Report how many lines of the listing contain the string "Prop", with no other words.

=====

(* ===== verification/Ramdev.v ===== *)
(** kernel/ramdev.c and the device-level half of kernel/rfs.c: blocks, the I/O
    buffer, and disk inodes as bytes. *)

From S2P Require Import Prelude PageAlloc HashTable FsData.

(** * Bytes *)

(** [memcpy] into and out of a page; an access outside the page traps. *)
Definition copy_in (b : list Z) (o : Z) (l : list Z) : option (list Z) :=
  if (0 <=? o) && (o + Z.of_nat (length l) <=? Z.of_nat (length b))
  then Some (splice (Z.to_nat o) l b) else None.

Definition copy_out (b : list Z) (o n : Z) : option (list Z) :=
  if (0 <=? o) && (0 <=? n) && (o + n <=? Z.of_nat (length b))
  then Some (take (Z.to_nat n) (drop (Z.to_nat o) b)) else None.

(** An [int] in memory, little endian. *)
Definition le32 (v : Z) : list Z :=
  [v mod 256; v / 256 mod 256; v / 65536 mod 256; v / 16777216 mod 256].
Definition of_le32 (b : list Z) : Z :=
  match b with [b0; b1; b2; b3] => i32 (b0 + 256 * b1 + 65536 * b2 + 16777216 * b3) | _ => 0 end.

Definition ints (l : list Z) : list Z := l ≫= le32.
Fixpoint of_ints (n : nat) (b : list Z) : list Z :=
  match n with O => [] | S n' => of_le32 (take 4 b) :: of_ints n' (drop 4 b) end.

Definition read_int (b : list Z) (o : Z) : option Z := of_le32 <$> copy_out b o 4.

(** The bytes of a string before its NUL; [None] when there is no NUL. *)
Fixpoint cstr_bytes (b : list Z) : option cname :=
  match b with
  | [] => None
  | c :: b' => if c =? 0 then Some [] else cons c <$> cstr_bytes b'
  end.

(** [strcmp(b, name) == 0], [b] in a page. *)
Fixpoint name_eq (b : list Z) (name : cname) : option bool :=
  match b, name with
  | [], _ => None
  | c :: b', [] => Some (c =? 0)
  | c :: b', d :: name' => if c =? d then name_eq b' name' else Some false
  end.

(** * ramdev.c *)

Definition RAMDISK_BLOCK_COUNT : Z := 128.
Definition RAMDISK_BLOCK_SIZE : Z := PGSIZE.
Definition MAX_RAMDISK_COUNT : nat := 10.

Definition ramdisk_write (blkno : Z) : M rfs_device Z :=
  if (blkno <? 0) || (RAMDISK_BLOCK_COUNT <=? blkno)
  then panic "ramdisk_write: write block No out of range!"
  else modify (fun d => d <| d_data := <[Z.to_nat blkno := iobuffer d]> (d_data d) |>) ;;; ret 0.

Definition ramdisk_read (blkno : Z) : M rfs_device Z :=
  if (blkno <? 0) || (RAMDISK_BLOCK_COUNT <=? blkno)
  then panic "ramdisk_read: read block No out of range!"
  else
    d <- gets id ;;
    b <- deref (d_data d !! Z.to_nat blkno) ;;
    modify (fun d => d <| iobuffer := b |>) ;;;
    ret 0.

(** Reading and writing the I/O buffer. *)
Definition buf_put (o : Z) (l : list Z) : M rfs_device unit :=
  d <- gets id ;;
  b <- deref (copy_in (iobuffer d) o l) ;;
  modify (fun d => d <| iobuffer := b |>).
Definition buf_get (o n : Z) : M rfs_device (list Z) :=
  d <- gets id ;; deref (copy_out (iobuffer d) o n).

(** * rfs.h *)

Definition RFS_TYPE : Z := 0.
Definition RFS_MAGIC : Z := 48815.
Definition RFS_BLKSIZE : Z := PGSIZE.
Definition RFS_INODESIZE : Z := 128.
Definition RFS_MAX_INODE_BLKNUM : Z := 10.
Definition RFS_DIRECT_BLKNUM : Z := DIRECT_BLKNUM.
Definition RFS_BLK_OFFSET_SUPER : Z := 0.
Definition RFS_BLK_OFFSET_INODE : Z := 1.
Definition RFS_BLK_OFFSET_BITMAP : Z := 11.
Definition RFS_BLK_OFFSET_FREE : Z := 12.
Definition R_FILE : Z := FILE_I.
Definition R_DIR : Z := DIR_I.
Definition R_FREE : Z := 2.

(** [sizeof(struct rfs_dinode)] and [sizeof(struct rfs_direntry)] *)
Definition DINODE_SIZE : Z := 56.
Definition DIRENTRY_SIZE : Z := 32.

Definition dinode_bytes (d : rfs_dinode) : list Z :=
  ints ([di_size d; di_type d; di_nlinks d; di_blocks d] ++ di_addrs d).

Definition dinode_of_bytes (b : list Z) : rfs_dinode :=
  {| di_size := of_le32 (take 4 b); di_type := of_le32 (take 4 (drop 4 b));
     di_nlinks := of_le32 (take 4 (drop 8 b)); di_blocks := of_le32 (take 4 (drop 12 b));
     di_addrs := of_ints 10 (drop 16 b) |}.

Definition rfs_r1block (n_block : Z) : M rfs_device Z := ramdisk_read n_block.
Definition rfs_w1block (n_block : Z) : M rfs_device Z := ramdisk_write n_block.

Definition inodes_per_block : Z := RFS_BLKSIZE / RFS_INODESIZE.

(** The disk half of [rfs_read_dinode]: the bytes that are copied into the fresh page. *)
Definition load_dinode (n_inode : Z) : M rfs_device rfs_dinode :=
  let n_block := Z.quot n_inode inodes_per_block + RFS_BLK_OFFSET_INODE in
  let offset := Z.rem n_inode inodes_per_block in
  rfs_r1block n_block ;;;
  b <- buf_get (offset * RFS_INODESIZE) DINODE_SIZE ;;
  ret (dinode_of_bytes b).

Definition rfs_write_dinode (dinode : rfs_dinode) (n_inode : Z) : M rfs_device Z :=
  let n_block := Z.quot n_inode inodes_per_block + RFS_BLK_OFFSET_INODE in
  let offset := Z.rem n_inode inodes_per_block in
  rfs_r1block n_block ;;;
  buf_put (offset * RFS_INODESIZE) (dinode_bytes dinode) ;;;
  rfs_w1block n_block.

(** * Encodings *)

Definition is_int (v : Z) : Prop := -2147483648 <= v < 2147483648.

Lemma of_le32_le32 v : is_int v -> of_le32 (le32 v) = v.
Proof.
  unfold is_int, of_le32, le32, i32. intros Hv.
  assert (v mod 256 + 256 * (v / 256 mod 256) + 65536 * (v / 65536 mod 256) + 16777216 * (v / 16777216 mod 256)
    = v mod 4294967296) as -> by zdiv.
  zdiv.
Qed.

Lemma length_ints l : length (ints l) = (4 * length l)%nat.
Proof. induction l as [|x l IH]; [done|]. cbn [ints mbind list_bind]. rewrite length_app. fold (ints l). cbn. lia. Qed.

Lemma ints_cons x l : ints (x :: l) = le32 x ++ ints l.
Proof. done. Qed.

Lemma of_ints_ints l rest : Forall is_int l -> of_ints (length l) (ints l ++ rest) = l.
Proof.
  induction 1 as [|x l Hx _ IH]; [done|]. rewrite ints_cons, <-app_assoc. cbn [length of_ints].
  rewrite (take_app_length' (le32 x)), (drop_app_length' (le32 x)) by done.
  by rewrite of_le32_le32, IH.
Qed.

Record dinode_ok (d : rfs_dinode) : Prop := {
  dok_size : is_int (di_size d);
  dok_type : is_int (di_type d);
  dok_nlinks : is_int (di_nlinks d);
  dok_blocks : is_int (di_blocks d);
  dok_length : length (di_addrs d) = 10%nat;
  dok_addrs : Forall is_int (di_addrs d);
}.

Lemma length_dinode_bytes d : dinode_ok d -> length (dinode_bytes d) = 56%nat.
Proof. intros H. unfold dinode_bytes. rewrite length_ints, length_app, (dok_length _ H). done. Qed.

Lemma dinode_roundtrip d rest : dinode_ok d -> dinode_of_bytes (dinode_bytes d ++ rest) = d.
Proof.
  intros [H1 H2 H3 H4 H5 H6]. unfold dinode_of_bytes, dinode_bytes. cbn [app]. rewrite !ints_cons, <-!app_assoc.
  set (r := ints (di_addrs d) ++ rest). cbn [app].
  change (Build_rfs_dinode (of_le32 (le32 (di_size d))) (of_le32 (le32 (di_type d)))
    (of_le32 (le32 (di_nlinks d))) (of_le32 (le32 (di_blocks d))) (of_ints 10 r) = d).
  unfold r. rewrite !of_le32_le32, <-H5, of_ints_ints by done. by destruct d.
Qed.

(** * The device *)

Definition block (d : rfs_device) (n : Z) : list Z := default [] (d_data d !! Z.to_nat n).

Record rdev_wf (d : rfs_device) : Prop := {
  rw_count : length (d_data d) = 128%nat;
  rw_blocks b : b ∈ d_data d -> length b = 4096%nat;
  rw_buffer : length (iobuffer d) = 4096%nat;
}.

Definition is_block (n : Z) : Prop := 0 <= n < 128.

Lemma block_lookup d n : rdev_wf d -> is_block n -> d_data d !! Z.to_nat n = Some (block d n).
Proof.
  intros Hw Hn. unfold block. destruct (d_data d !! Z.to_nat n) eqn:E; [done|].
  apply lookup_ge_None in E. rewrite (rw_count _ Hw) in E. unfold is_block in Hn. lia.
Qed.

Lemma length_block d n : rdev_wf d -> is_block n -> length (block d n) = 4096%nat.
Proof.
  intros Hw Hn. apply (rw_blocks _ Hw). eapply list_elem_of_lookup_2. by apply block_lookup.
Qed.

Lemma ramdisk_read_eq d n :
  rdev_wf d -> is_block n -> ramdisk_read n d = Ret 0 (d <| iobuffer := block d n |>).
Proof.
  intros Hw Hn. unfold ramdisk_read. unfold is_block in Hn.
  destruct (Z.ltb_spec n 0); [lia|]. unfold RAMDISK_BLOCK_COUNT. destruct (Z.leb_spec 128 n); [lia|].
  cbn [orb]. unfold bind, gets, id. by rewrite block_lookup by done.
Qed.

Lemma ramdisk_write_eq d n :
  rdev_wf d -> is_block n ->
  ramdisk_write n d = Ret 0 (d <| d_data := <[Z.to_nat n := iobuffer d]> (d_data d) |>).
Proof.
  intros Hw Hn. unfold ramdisk_write. unfold is_block in Hn.
  destruct (Z.ltb_spec n 0); [lia|]. unfold RAMDISK_BLOCK_COUNT. by destruct (Z.leb_spec 128 n); [lia|].
Qed.

Lemma buffer_wf d b : rdev_wf d -> length b = 4096%nat -> rdev_wf (d <| iobuffer := b |>).
Proof. intros [H1 H2 H3] Hb. by split. Qed.

Lemma disk_wf d n b :
  rdev_wf d -> length b = 4096%nat -> rdev_wf (d <| d_data := <[Z.to_nat n := b]> (d_data d) |>).
Proof.
  intros [H1 H2 H3] Hb. split; [cbn; by rewrite length_insert| |done].
  intros b' Hb'. apply list_elem_of_lookup in Hb' as [j Hj]. cbn in Hj.
  apply list_lookup_insert_Some in Hj as [(_ & <- & _)|[_ Hj]]; [done|].
  by eapply H2, list_elem_of_lookup_2.
Qed.

Lemma block_insert d n m b :
  rdev_wf d -> is_block n -> 0 <= m ->
  block (d <| d_data := <[Z.to_nat n := b]> (d_data d) |>) m = if m =? n then b else block d m.
Proof.
  intros Hw Hn Hm. unfold block. cbn. unfold is_block in Hn.
  destruct (Z.eqb_spec m n) as [->|Hne].
  - rewrite list_lookup_insert_eq; [done|]. rewrite (rw_count _ Hw). lia.
  - by rewrite list_lookup_insert_ne by lia.
Qed.

Lemma copy_in_eq b o l :
  0 <= o -> o + Z.of_nat (length l) <= Z.of_nat (length b) -> copy_in b o l = Some (splice (Z.to_nat o) l b).
Proof.
  intros Ho Hl. unfold copy_in. destruct (Z.leb_spec 0 o); [|lia].
  by destruct (Z.leb_spec (o + Z.of_nat (length l)) (Z.of_nat (length b))); [|lia].
Qed.

Lemma copy_out_eq b o n :
  0 <= o -> 0 <= n -> o + n <= Z.of_nat (length b) ->
  copy_out b o n = Some (take (Z.to_nat n) (drop (Z.to_nat o) b)).
Proof.
  intros Ho Hn Hl. unfold copy_out. destruct (Z.leb_spec 0 o); [|lia]. destruct (Z.leb_spec 0 n); [|lia].
  by destruct (Z.leb_spec (o + n) (Z.of_nat (length b))); [|lia].
Qed.

Lemma buf_put_eq d o l :
  rdev_wf d -> 0 <= o -> o + Z.of_nat (length l) <= 4096 ->
  buf_put o l d = Ret tt (d <| iobuffer := splice (Z.to_nat o) l (iobuffer d) |>) /\
  rdev_wf (d <| iobuffer := splice (Z.to_nat o) l (iobuffer d) |>).
Proof.
  intros Hw Ho Hl. pose proof (rw_buffer _ Hw) as Hb. split.
  - unfold buf_put, bind, gets, id. rewrite copy_in_eq by lia. done.
  - apply buffer_wf; [done|]. rewrite length_splice; lia.
Qed.

Lemma buf_get_eq d o n :
  rdev_wf d -> 0 <= o -> 0 <= n -> o + n <= 4096 ->
  buf_get o n d = Ret (take (Z.to_nat n) (drop (Z.to_nat o) (iobuffer d))) d.
Proof.
  intros Hw Ho Hn Hl. pose proof (rw_buffer _ Hw) as Hb.
  unfold buf_get, bind, gets, id. rewrite copy_out_eq by lia. done.
Qed.

(** * Disk inodes *)

Definition is_inode (n : Z) : Prop := 0 <= n < 320.

(** The inode stored in slot [n] of the disk. *)
Definition disk_inode (d : rfs_device) (n : Z) : rfs_dinode :=
  dinode_of_bytes (take 56 (drop (Z.to_nat (n mod 32 * 128)) (block d (n / 32 + 1)))).

Lemma inode_place n : is_inode n ->
  Z.quot n inodes_per_block = n / 32 /\ Z.rem n inodes_per_block = n mod 32 /\
  is_block (n / 32 + 1) /\ 0 <= n mod 32 < 32.
Proof.
  unfold is_inode, is_block. intros Hn. change inodes_per_block with 32.
  rewrite Z.quot_div_nonneg, Z.rem_mod_nonneg by lia. split_and!; try done; zdiv.
Qed.

Lemma load_dinode_eq d n :
  rdev_wf d -> is_inode n ->
  load_dinode n d = Ret (disk_inode d n) (d <| iobuffer := block d (n / 32 + 1) |>).
Proof.
  intros Hw Hn. destruct (inode_place n Hn) as (Eq & Er & Hb & Hr). unfold load_dinode. rewrite Eq, Er.
  unfold rfs_r1block, RFS_BLK_OFFSET_INODE. step (ramdisk_read_eq d _ Hw Hb).
  pose proof (buffer_wf d _ Hw (length_block d _ Hw Hb)) as Hw1.
  unfold RFS_INODESIZE, DINODE_SIZE.
  by step (buf_get_eq _ (n mod 32 * 128) 56 Hw1 ltac:(lia) ltac:(lia) ltac:(lia)).
Qed.

(** What [rfs_write_dinode] leaves behind. *)
Lemma write_dinode_run d di n :
  rdev_wf d -> dinode_ok di -> is_inode n ->
  exists d', rfs_write_dinode di n d = Ret 0 d' /\ rdev_wf d' /\
    (forall m, is_inode m -> disk_inode d' m = if m =? n then di else disk_inode d m) /\
    (forall b, 0 <= b -> b <> n / 32 + 1 -> block d' b = block d b).
Proof.
  intros Hw Hd Hn. destruct (inode_place n Hn) as (Eq & Er & Hb & Hr). unfold rfs_write_dinode. rewrite Eq, Er.
  unfold rfs_r1block, rfs_w1block, RFS_BLK_OFFSET_INODE, RFS_INODESIZE.
  set (nb := n / 32 + 1) in *. set (o := n mod 32 * 128).
  pose proof (length_block d nb Hw Hb) as Hlb. pose proof (length_dinode_bytes di Hd) as Hld.
  pose proof (buffer_wf d _ Hw Hlb) as Hw1.
  destruct (buf_put_eq _ o (dinode_bytes di) Hw1) as [Ep Hw2]; [lia|rewrite Hld; lia|].
  change (iobuffer (d <| iobuffer := block d nb |>)) with (block d nb) in *.
  set (b' := splice (Z.to_nat o) (dinode_bytes di) (block d nb)) in *.
  assert (length b' = 4096%nat) as Hlb' by (unfold b'; rewrite length_splice; lia).
  set (d2 := d <| iobuffer := block d nb |> <| iobuffer := b' |>) in *.
  exists (d2 <| d_data := <[Z.to_nat nb := b']> (d_data d2) |>). split_and!.
  - step (ramdisk_read_eq d nb Hw Hb). step Ep. apply (ramdisk_write_eq d2 nb Hw2 Hb).
  - by apply disk_wf.
  - intros m Hm. destruct (inode_place m Hm) as (_ & _ & Hbm & Hrm). unfold disk_inode.
    rewrite (block_insert d2 nb) by (done || unfold is_block in Hbm; lia).
    change (block d2 (m / 32 + 1)) with (block d (m / 32 + 1)).
    destruct (Z.eqb_spec m n) as [->|Hne].
    + fold nb o. rewrite Z.eqb_refl. rewrite <-Hld at 1. unfold b'. rewrite take_drop_splice by lia.
      rewrite <-(app_nil_r (dinode_bytes di)). by apply dinode_roundtrip.
    + destruct (Z.eqb_spec (m / 32 + 1) nb) as [E|?]; [|done]. f_equal. unfold b'. rewrite E.
      apply take_drop_splice_ne; [lia|]. rewrite Hld. unfold o, nb in *. unfold is_inode in *. zdiv.
  - intros b Hb0 Hbn. rewrite (block_insert d2 nb) by done.
    destruct (Z.eqb_spec b nb); [done|]. reflexivity.
Qed.

(** Writing a disk inode stores exactly that inode: the write succeeds, reading
    the slot back gives the inode that was written, every other inode of the disk
    keeps its contents, and so does every other block. *)
Theorem dinode_write_read d di n :
  rdev_wf d -> dinode_ok di -> is_inode n ->
  exists d', rfs_write_dinode di n d = Ret 0 d' /\ rdev_wf d' /\
    (exists d2, load_dinode n d' = Ret di d2) /\
    (forall m, is_inode m -> m <> n -> disk_inode d' m = disk_inode d m) /\
    (forall b, 0 <= b -> b <> n / 32 + 1 -> block d' b = block d b).
Proof.
  intros Hw Hd Hn. destruct (write_dinode_run d di n Hw Hd Hn) as (d' & E & Hw' & Hi & Hb).
  exists d'. split_and!; [done|done|..|done].
  - rewrite (load_dinode_eq d' n) by done. rewrite Hi, Z.eqb_refl by done. by eexists.
  - intros m Hm Hne. rewrite Hi by done. by destruct (Z.eqb_spec m n).
Qed.

(** ** Witnesses *)

Definition blank_rdev : rfs_device :=
  {| d_data := replicate 128 (replicate 4096 0); iobuffer := replicate 4096 0 |}.

Lemma blank_rdev_wf : rdev_wf blank_rdev.
Proof.
  split; [apply length_replicate| |apply length_replicate].
  intros b Hb. apply elem_of_replicate in Hb as [-> _]. apply length_replicate.
Qed.

Definition small_dinode : rfs_dinode :=
  {| di_size := 7; di_type := R_FILE; di_nlinks := 1; di_blocks := 1; di_addrs := 13 :: replicate 9 (-1) |}.

Lemma dinode_write_read_witness :
  exists d', rfs_write_dinode small_dinode 33 blank_rdev = Ret 0 d' /\
    exists d2, load_dinode 33 d' = Ret small_dinode d2.
Proof.
  destruct (dinode_write_read blank_rdev small_dinode 33 blank_rdev_wf) as (d' & E & _ & H & _);
    [|clear; done|exists d'; split; [exact E|exact H]].
  split; try (clear; done). repeat constructor; clear; done.
Defined.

=====

* **Exercise response**
5